Lemma progress_mark todo hd hash : progress todo hd -> exists hd', vh_mark hd r0 (fun q => markPbftVoteAsKnown q hash) = Done hd' /\ progress todo hd' /\
  vh_vm hd' = vh_vm hd /\ already_validated_votes_ hd' = already_validated_votes_ hd.
Proof using.
  intros Hpg. destruct (pg_peer _ _ Hpg) as [q Hq]. unfold vh_mark, vh_peer. rewrite (deref_some _ _ _ Hq). cbn [obind].
  destruct (mark_vote_total q hash (ng_known _ (pg_net _ _ Hpg) _ _ Hq)) as (q' & b & -> & Hk & Hid & _). cbn [obind]. eexists. split; [done|]. split_and!; [|done|done].
  apply progress_net; [done|by eapply net_good_assign; [| | |apply (pg_net _ _ Hpg)]|simpl; rewrite lookup_insert_eq; by eexists].
Qed.

Lemma progress_tail vote todo hd : progress (vote :: todo) hd -> stored_votes hd !! getHash vote = Some vote -> progress todo hd.
Proof using.
  intros [Hn Hpe Hc Hcu Htodo Hsum Hh Ha] _. destruct (Htodo vote ltac:(by left)) as [[_ _ (w & Ew & Hw & _) _] _]. rewrite fmap_cons in Hh, Ha. apply NoDup_cons in Hh as [_ Hh]. apply NoDup_cons in Ha as [_ Ha].
  change (sum_list_Z weight_of (vote :: todo)) with (weight_of vote + sum_list_Z weight_of todo) in Hsum. assert (weight_of vote = w) by (unfold weight_of; by rewrite Ew).
  split; [done|done|done|done|intros x Hx; apply Htodo; by right|lia|done|done].
Qed.

Lemma bundle_loop_effect bundle : forall later hd count, progress (bundle ++ later) hd ->
  exists hd' c, bundle_loop limits vcfg env getVoter hd v now r0 false bundle count = Done (hd', inr c) /\ progress later hd' /\
    (forall x, x ∈ bundle -> stored_votes hd' !! getHash x = Some x) /\ (forall x, stored_votes hd !! getHash x = Some x -> stored_votes hd' !! getHash x = Some x).
Proof using Hiter Hdpos Hknown Hstep Hp Hr Hv.
  induction bundle as [|vote bundle IH]; intros later hd count Hpg; cbn [bundle_loop].
  { exists hd, count. split_and!; [done|done|by intros x ?%elem_of_nil|done]. }
  destruct (progress_mark _ _ (getHash vote) Hpg) as (h1 & -> & Hpg1 & Hvm1 & Hca1). cbn [obind].
  assert (forall h2, progress (bundle ++ later) h2 -> stored_votes h2 !! getHash vote = Some vote -> (forall x, stored_votes hd !! getHash x = Some x -> stored_votes h2 !! getHash x = Some x) -> forall c,
    exists hd' c', bundle_loop limits vcfg env getVoter h2 v now r0 false bundle c = Done (hd', inr c') /\ progress later hd' /\
    (forall x, x ∈ vote :: bundle -> stored_votes hd' !! getHash x = Some x) /\ (forall x, stored_votes hd !! getHash x = Some x -> stored_votes hd' !! getHash x = Some x)) as Hgo.
  { intros h2 Hpg2 Hst Hkeep c. destruct (IH later h2 c Hpg2) as (hd' & c' & -> & Hpg' & Hall & Hkeep'). exists hd', c'. split_and!; [done|done| |auto].
    intros x [->|Hx]%elem_of_cons; [by apply Hkeep'|by apply Hall]. }
  destruct (pg_todo _ _ Hpg1 vote ltac:(by left)) as [_ Hexp].
  destruct (voteAlreadyValidated h1 (getHash vote)) eqn:Eval.
  - destruct Hexp as [Hst|(_ & _ & Hn)]; [|unfold voteAlreadyValidated, Expiration.contains in Eval; by apply bool_decide_eq_true in Eval].
    apply Hgo; [by apply (progress_tail vote)|done|by rewrite Hvm1].
  - destruct (pg_peer _ _ Hpg1) as [q Hq]. unfold vh_peer. rewrite (deref_some _ _ _ Hq). cbn [obind].
    destruct (process_step vote (bundle ++ later) h1 q Hpg1 ltac:(by left)) as (h2 & b & -> & Hpg2 & Hst2 & Hkeep2). cbn [obind]. apply Hgo; [done|done|]. intros x Hx. apply Hkeep2. by rewrite Hvm1.
Qed.

Lemma bundle_effect bundle later hd : progress (bundle ++ later) hd -> bundle <> [] -> (length bundle <= kMaxVotesInBundleRlp)%nat ->
  exists hd', processVotesBundle limits vcfg env getVoter iter_peers hd v now r0 bundle = Done (hd', None) /\ progress later hd' /\
    (forall x, x ∈ bundle -> stored_votes hd' !! getHash x = Some x) /\ (forall x, stored_votes hd !! getHash x = Some x -> stored_votes hd' !! getHash x = Some x).
Proof using Hiter Hdpos Hknown Hstep Hp Hr Hv.
  intros Hpg Hne Hlen. destruct bundle as [|vote bundle]; [done|]. unfold processVotesBundle. rewrite bool_decide_eq_false_2 by lia.
  destruct (pg_todo _ _ Hpg vote ltac:(by left)) as [[(Ep & Ek & Es) _ _ _] _].
  assert (isPbftRelevantVote v vote = true) as ->. { unfold isPbftRelevantVote. rewrite Ep, Ek. destruct Hv as [-> ->]. destruct (Z.leb_spec p p); [|lia]. by destruct (Z.leb_spec r k); [|lia]. }
  cbn [negb]. destruct (pg_peer _ _ Hpg) as [q Hq]. unfold vh_peer. rewrite (deref_some _ _ _ Hq). cbn [obind]. rewrite getType_step_type, Es, Hstep. rewrite bool_decide_eq_false_2, bool_decide_eq_false_2, bool_decide_eq_true_2 by done. cbn [orb negb].
  destruct (bundle_loop_effect (vote :: bundle) later hd 0 Hpg) as (h1 & c & -> & Hpg1 & Hall & Hkeep). cbn [obind].
  destruct (onNewBundle_total iter_peers Hiter (vh_net h1) (vote :: bundle) false (Some (id_ q)) (pg_net _ _ Hpg1)) as (n & -> & Hn & Hs). cbn [obind].
  eexists. split; [done|]. split_and!; [|done|done]. apply progress_net; [done|done|]. apply Hs, (pg_peer _ _ Hpg1).
Qed.

Lemma receive_bundles_effect bundles : forall hd, progress (mjoin bundles) hd -> Forall (fun b => b <> [] /\ (length b <= kMaxVotesInBundleRlp)%nat) bundles ->
  exists hd', receive_bundles limits vcfg env getVoter iter_peers hd v now r0 bundles = Done (hd', None) /\ progress [] hd' /\
    (forall x, x ∈ mjoin bundles -> stored_votes hd' !! getHash x = Some x) /\ (forall x, stored_votes hd !! getHash x = Some x -> stored_votes hd' !! getHash x = Some x).
Proof using Hiter Hdpos Hknown Hstep Hp Hr Hv.
  induction bundles as [|b bundles IH]; intros hd Hpg Hall; cbn [receive_bundles].
  { exists hd. split_and!; [done|done|by intros x ?%elem_of_nil|done]. }
  apply Forall_cons in Hall as [[Hne Hlen] Hall']. change (mjoin (b :: bundles)) with (b ++ mjoin bundles) in *.
  destruct (bundle_effect b (mjoin bundles) hd Hpg Hne Hlen) as (h1 & -> & Hpg1 & H1 & K1). cbn [obind]. destruct (IH h1 Hpg1 Hall') as (h2 & -> & Hpg2 & H2 & K2).
  exists h2. split_and!; [done|done| |auto]. intros x [Hx|Hx]%elem_of_app; [by apply K2, H1|by apply H2].
Qed.

(** All votes are stored; with 2t+1 of them the round is next voted. *)
Lemma catch_up_effect l hd : progress l hd -> threshold vcfg total (u64 (p - 1)) next_vote <= sum_list_Z weight_of l ->
  exists hd' k', receive_bundles limits vcfg env getVoter iter_peers hd v now r0 (votes_bundles l) = Done (hd', None) /\ k <= k' /\
    is_Some (getRoundVotes (verified_votes_ (vh_vm hd')) p k') /\ determineNewRound (vh_vm hd') p r = Some (u32 (k' + 1)).
Proof using Hiter Hdpos Hknown Hstep Hp Hr Hv.
  intros Hpg Hq. destruct (votes_bundles_spec l) as [Hj Hall]. destruct (receive_bundles_effect (votes_bundles l) hd) as (hd' & -> & Hpg' & Hst & _); [by rewrite Hj|done|]. rewrite Hj in Hst. exists hd'.
  pose proof (pg_cu _ _ Hpg') as Hcu. destruct (cu_recorded _ _ _ _ _ _ _ Hcu) as [b Hb].
  { unfold has_quorum. rewrite Hstep. etrans; [exact Hq|]. apply stored_sum; [intros; by eapply inv_weights; [apply (cu_inv _ _ _ _ _ _ _ Hcu)|]|apply (pg_hashes _ _ Hpg)|done]. }
  rewrite two_t_block_round in Hb. destruct (getRoundVotes (verified_votes_ (vh_vm hd')) p k) as [rv|] eqn:Erv; [|done]. simpl in Hb.
  destruct (determineNewRound_finds (vh_vm hd') p k rv r Erv) as (k' & ? & ? & ?); [unfold next_voted, next_type in *; destruct (h =? kNullBlockHash); rewrite Hb; [right|left]; by eexists|lia|]. by exists k'.
Qed.
End catch_up.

------------------------------------------------------------

Once you have found every line in the listing that holds the string "kMaxVotesInBundleRlp", copy each of them.

Lemma bundle_effect bundle later hd : progress (bundle ++ later) hd -> bundle <> [] -> (length bundle <= kMaxVotesInBundleRlp)%nat ->
Lemma receive_bundles_effect bundles : forall hd, progress (mjoin bundles) hd -> Forall (fun b => b <> [] /\ (length b <= kMaxVotesInBundleRlp)%nat) bundles ->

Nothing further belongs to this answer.